▶ _Activity_: Transcribe, word for word and with nothing extra, the line containing "- split; [|rewrite" and each line that comes after it in the entries.

▶ _The data_:
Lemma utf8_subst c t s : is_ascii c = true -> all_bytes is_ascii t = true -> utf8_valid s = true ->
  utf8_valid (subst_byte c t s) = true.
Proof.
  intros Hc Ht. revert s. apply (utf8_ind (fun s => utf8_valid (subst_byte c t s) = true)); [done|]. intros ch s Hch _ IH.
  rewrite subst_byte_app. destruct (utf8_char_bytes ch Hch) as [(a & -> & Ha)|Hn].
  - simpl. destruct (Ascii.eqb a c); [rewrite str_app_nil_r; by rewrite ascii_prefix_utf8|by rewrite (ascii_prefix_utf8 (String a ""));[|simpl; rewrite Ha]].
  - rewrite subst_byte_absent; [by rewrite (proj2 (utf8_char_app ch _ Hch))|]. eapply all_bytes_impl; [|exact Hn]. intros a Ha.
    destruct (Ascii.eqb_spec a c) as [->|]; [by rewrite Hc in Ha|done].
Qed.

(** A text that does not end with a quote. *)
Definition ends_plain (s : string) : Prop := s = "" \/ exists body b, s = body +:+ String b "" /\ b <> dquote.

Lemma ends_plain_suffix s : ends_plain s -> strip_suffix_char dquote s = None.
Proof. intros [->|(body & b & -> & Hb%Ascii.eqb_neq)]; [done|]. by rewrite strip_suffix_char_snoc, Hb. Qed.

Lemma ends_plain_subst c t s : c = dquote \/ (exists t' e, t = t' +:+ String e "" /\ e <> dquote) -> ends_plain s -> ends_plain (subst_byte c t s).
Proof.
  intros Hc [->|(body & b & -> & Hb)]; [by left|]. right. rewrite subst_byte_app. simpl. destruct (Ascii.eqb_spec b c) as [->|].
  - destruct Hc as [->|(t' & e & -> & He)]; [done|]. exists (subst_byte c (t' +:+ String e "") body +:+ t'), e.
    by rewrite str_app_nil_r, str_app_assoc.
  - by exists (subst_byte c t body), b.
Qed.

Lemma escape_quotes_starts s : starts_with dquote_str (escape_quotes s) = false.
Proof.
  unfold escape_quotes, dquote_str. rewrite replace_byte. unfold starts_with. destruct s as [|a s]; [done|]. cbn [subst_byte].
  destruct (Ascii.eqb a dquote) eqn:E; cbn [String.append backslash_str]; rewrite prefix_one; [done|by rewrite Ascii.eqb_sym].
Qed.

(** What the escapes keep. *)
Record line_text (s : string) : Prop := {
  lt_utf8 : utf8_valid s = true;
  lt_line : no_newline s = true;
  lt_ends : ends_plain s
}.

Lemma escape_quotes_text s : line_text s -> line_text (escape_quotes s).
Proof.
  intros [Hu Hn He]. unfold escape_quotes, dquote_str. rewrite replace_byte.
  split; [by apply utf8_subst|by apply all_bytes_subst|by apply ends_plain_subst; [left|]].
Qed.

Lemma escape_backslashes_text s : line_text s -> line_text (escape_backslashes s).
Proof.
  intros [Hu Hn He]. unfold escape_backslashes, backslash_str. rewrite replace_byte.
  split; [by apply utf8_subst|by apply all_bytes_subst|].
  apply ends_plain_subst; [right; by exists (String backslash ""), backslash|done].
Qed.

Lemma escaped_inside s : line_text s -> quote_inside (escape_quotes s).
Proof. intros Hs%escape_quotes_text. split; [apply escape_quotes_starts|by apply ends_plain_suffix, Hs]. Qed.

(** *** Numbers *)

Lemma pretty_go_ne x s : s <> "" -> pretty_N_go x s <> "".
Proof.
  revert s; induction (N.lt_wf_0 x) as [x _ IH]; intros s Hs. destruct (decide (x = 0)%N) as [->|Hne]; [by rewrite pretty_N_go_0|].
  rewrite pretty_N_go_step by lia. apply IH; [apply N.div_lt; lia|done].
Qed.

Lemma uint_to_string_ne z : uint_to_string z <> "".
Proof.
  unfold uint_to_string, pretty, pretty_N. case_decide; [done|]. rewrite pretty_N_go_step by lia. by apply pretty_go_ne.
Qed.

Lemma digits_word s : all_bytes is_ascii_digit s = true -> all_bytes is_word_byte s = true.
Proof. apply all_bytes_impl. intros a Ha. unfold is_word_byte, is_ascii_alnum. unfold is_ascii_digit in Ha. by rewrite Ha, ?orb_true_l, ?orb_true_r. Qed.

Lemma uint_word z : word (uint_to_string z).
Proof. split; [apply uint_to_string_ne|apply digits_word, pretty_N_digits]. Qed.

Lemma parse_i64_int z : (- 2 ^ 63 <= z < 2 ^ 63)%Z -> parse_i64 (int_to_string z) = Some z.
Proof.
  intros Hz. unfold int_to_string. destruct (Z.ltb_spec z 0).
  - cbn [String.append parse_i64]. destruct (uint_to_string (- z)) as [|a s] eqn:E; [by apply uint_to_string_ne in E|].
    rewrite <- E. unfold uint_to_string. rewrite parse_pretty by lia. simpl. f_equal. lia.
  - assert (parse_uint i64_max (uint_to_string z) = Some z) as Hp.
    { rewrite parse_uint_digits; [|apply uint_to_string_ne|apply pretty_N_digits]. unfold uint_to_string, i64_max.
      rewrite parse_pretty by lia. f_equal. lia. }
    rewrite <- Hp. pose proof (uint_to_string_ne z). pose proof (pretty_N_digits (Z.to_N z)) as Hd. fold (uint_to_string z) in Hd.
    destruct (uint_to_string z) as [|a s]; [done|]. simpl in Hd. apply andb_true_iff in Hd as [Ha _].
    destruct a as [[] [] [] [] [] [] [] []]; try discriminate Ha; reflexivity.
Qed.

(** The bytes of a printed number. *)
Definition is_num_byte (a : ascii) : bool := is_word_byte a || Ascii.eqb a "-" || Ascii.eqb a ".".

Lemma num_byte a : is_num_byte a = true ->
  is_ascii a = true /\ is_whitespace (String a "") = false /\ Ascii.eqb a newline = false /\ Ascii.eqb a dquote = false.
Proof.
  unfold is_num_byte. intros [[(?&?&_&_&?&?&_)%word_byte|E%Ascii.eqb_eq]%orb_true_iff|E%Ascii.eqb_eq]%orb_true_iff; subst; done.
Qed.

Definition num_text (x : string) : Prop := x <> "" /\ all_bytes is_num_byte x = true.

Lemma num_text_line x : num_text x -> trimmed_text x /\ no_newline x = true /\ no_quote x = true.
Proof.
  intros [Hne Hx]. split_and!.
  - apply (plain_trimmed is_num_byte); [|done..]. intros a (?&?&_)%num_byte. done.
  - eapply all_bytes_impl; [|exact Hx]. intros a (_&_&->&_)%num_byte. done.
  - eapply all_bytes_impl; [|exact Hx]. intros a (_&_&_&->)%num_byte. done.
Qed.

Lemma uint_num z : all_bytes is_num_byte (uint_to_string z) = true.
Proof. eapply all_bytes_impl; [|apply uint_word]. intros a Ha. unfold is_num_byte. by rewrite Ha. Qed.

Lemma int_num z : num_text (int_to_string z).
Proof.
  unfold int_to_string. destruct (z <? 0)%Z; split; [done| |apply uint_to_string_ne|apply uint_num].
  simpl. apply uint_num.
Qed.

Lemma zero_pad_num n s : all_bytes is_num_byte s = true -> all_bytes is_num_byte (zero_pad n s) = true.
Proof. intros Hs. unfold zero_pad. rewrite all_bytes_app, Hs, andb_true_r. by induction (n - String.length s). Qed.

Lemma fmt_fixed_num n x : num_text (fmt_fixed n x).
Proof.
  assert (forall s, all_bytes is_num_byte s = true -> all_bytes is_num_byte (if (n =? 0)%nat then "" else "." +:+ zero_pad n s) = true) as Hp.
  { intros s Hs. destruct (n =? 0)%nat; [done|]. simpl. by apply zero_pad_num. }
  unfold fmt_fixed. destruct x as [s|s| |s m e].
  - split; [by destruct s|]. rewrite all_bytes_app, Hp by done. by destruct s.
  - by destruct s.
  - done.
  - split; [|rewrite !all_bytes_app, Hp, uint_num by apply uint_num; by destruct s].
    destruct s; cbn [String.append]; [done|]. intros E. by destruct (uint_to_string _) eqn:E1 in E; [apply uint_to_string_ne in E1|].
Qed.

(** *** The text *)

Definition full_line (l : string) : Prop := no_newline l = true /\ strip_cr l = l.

▶ _Output for this exercise_:
  - split; [|rewrite !all_bytes_app, Hp, uint_num by apply uint_num; by destruct s].
    destruct s; cbn [String.append]; [done|]. intros E. by destruct (uint_to_string _) eqn:E1 in E; [apply uint_to_string_ne in E1|].
Qed.

(** *** The text *)

Definition full_line (l : string) : Prop := no_newline l = true /\ strip_cr l = l.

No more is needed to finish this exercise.